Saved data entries
(** Python 2: the loop binds every key to the array of its column and
    touches nothing else but [key] and [val]. *)
Lemma bind2_usable (items : table N) :
  forall g l,
    NoDup (map fst items) ->
    Forall (fun kv => identifier (fst kv) = true /\ ~ In (fst kv) own_names)
           items ->
    dict_get g (T "np") = Some (VModule (T "numpy")) ->
    dict_get l (T "np") = None ->
    exists l',
      bind2 Fragment.exec items g l = Some (g, l')
      /\ (forall k col, In (k, col) items ->
                        dict_get l' k = Some (VArray col))
      /\ (forall x, ~ In x (map fst items) -> x <> T "key" -> x <> T "val" ->
                    dict_get l' x = dict_get l x).
Proof.
  induction items as [|[k v] items IH]; intros g l Hnd Hk Hnp Hl.
  - exists l. split; [reflexivity|]. split; [intros ? ? []|reflexivity].
  - inversion Hnd as [|? ? Hfresh Hnd']; subst.
    inversion Hk as [|? ? Hk1 Hks]; subst.
    destruct (@usable_key_facts ((k, v) :: items) k v Hk (or_introl eq_refl))
      as (Hi & _ & _ & _ & Hkey & Hval & Hknp & _).
    cbn [bind2]. rewrite exec_binding by exact Hi.
    rewrite (@eval_binding_expr_array N arith _ g v);
      [|now rewrite !dict_get_set_other by discriminate
       |exact Hnp|apply dict_get_set_same].
    destruct (IH g (dict_set (dict_set (dict_set l (T "key") (VStr k))
                                       (T "val") (VList v)) k (VArray v))
                 Hnd' Hks Hnp) as (l' & Hrun & Hbound & Hother).
    { now rewrite !dict_get_set_other by (discriminate || congruence). }
    exists l'. split; [exact Hrun|]. split.
    + intros k0 col [[= <- <-]|Hin]; [|now apply Hbound].
      rewrite Hother by (try assumption; congruence).
      apply dict_get_set_same.
    + intros x Hx Hx1 Hx2. simpl in Hx.
      rewrite Hother by tauto.
      rewrite !dict_get_set_other by (congruence || tauto). reflexivity.
Qed.

Lemma refresh_other a_string (a_dict : table N) d kv (x : text) :
  x <> T "a_string" -> x <> T "a_dict" -> x <> T "y" -> x <> T "key" ->
  x <> T "val" ->
  dict_get (refresh a_string a_dict d kv) x = dict_get d x.
Proof.
  intros H1 H2 H3 H4 H5. unfold refresh.
  destruct kv as [[key val]|];
    repeat first [rewrite dict_get_set_other by congruence
                 |rewrite dict_get_del_other by congruence];
    reflexivity.
Qed.

Lemma refresh_val a_string (a_dict : table N) d k v :
  dict_get (refresh a_string a_dict d (Some (k, v))) (T "val")
  = Some (VList v).
Proof. unfold refresh. apply dict_get_set_same. Qed.

(** Python 3 before 3.13: the same, in the frame's dictionary. *)
Lemma bind3_usable py a_string a_dict (items : table N) :
  snapshot_locals py = false ->
  forall g d kv,
    NoDup (map fst items) ->
    Forall (fun kv => identifier (fst kv) = true /\ ~ In (fst kv) own_names)
           items ->
    dict_get g (T "np") = Some (VModule (T "numpy")) ->
    dict_get d (T "np") = None ->
    exists d' kv',
      bind3 py Fragment.exec a_string a_dict items g d kv = Some (g, d', kv')
      /\ (forall k col, In (k, col) items ->
                        dict_get d' k = Some (VArray col))
      /\ (forall x, ~ In x (map fst items) -> ~ In x own_names ->
                    dict_get d' x = dict_get d x)
      /\ dict_get d' (T "np") = None.
Proof.
  intros Hsnap.
  induction items as [|[k v] items IH]; intros g d kv Hnd Hk Hnp Hd.
  - exists d, kv. split; [reflexivity|].
    split; [intros ? ? []|]. now split.
  - inversion Hnd as [|? ? Hfresh Hnd']; subst.
    inversion Hk as [|? ? Hk1 Hks]; subst.
    destruct (@usable_key_facts ((k, v) :: items) k v Hk (or_introl eq_refl))
      as (Hi & Ha1 & Ha2 & Hy & Hkey & Hval & Hknp & _).
    cbn [bind3]. rewrite exec_binding by exact Hi.
    unfold locals. rewrite Hsnap.
    rewrite (@eval_binding_expr_array N arith _ g v);
      [|now rewrite refresh_other by discriminate
       |exact Hnp|apply refresh_val].
    destruct (IH g (dict_set (refresh a_string a_dict d (Some (k, v)))
                             k (VArray v)) (Some (k, v)) Hnd' Hks Hnp)
      as (d' & kv' & Hrun & Hbound & Hother & Hnp').
    { rewrite dict_get_set_other by congruence.
      now rewrite refresh_other by discriminate. }
    exists d', kv'. split; [exact Hrun|]. split; [|split; [|exact Hnp']].
    + intros k0 col [[= <- <-]|Hin]; [|now apply Hbound].
      rewrite Hother; [apply dict_get_set_same|exact Hfresh|].
      now destruct Hk1.
    + intros x Hx Hown. simpl in Hx.
      rewrite Hother by tauto.
      rewrite dict_get_set_other by tauto.
      apply refresh_other; intros ->; apply Hown; simpl; tauto.
Qed.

Assignment: The lines beginning with the one that holds "now destruct Hk1." and ending with the last line of the data above are to be reproduced exactly, and nothing else.

Problem solution:
      now destruct Hk1.
    + intros x Hx Hown. simpl in Hx.
      rewrite Hother by tauto.
      rewrite dict_get_set_other by tauto.
      apply refresh_other; intros ->; apply Hown; simpl; tauto.
Qed.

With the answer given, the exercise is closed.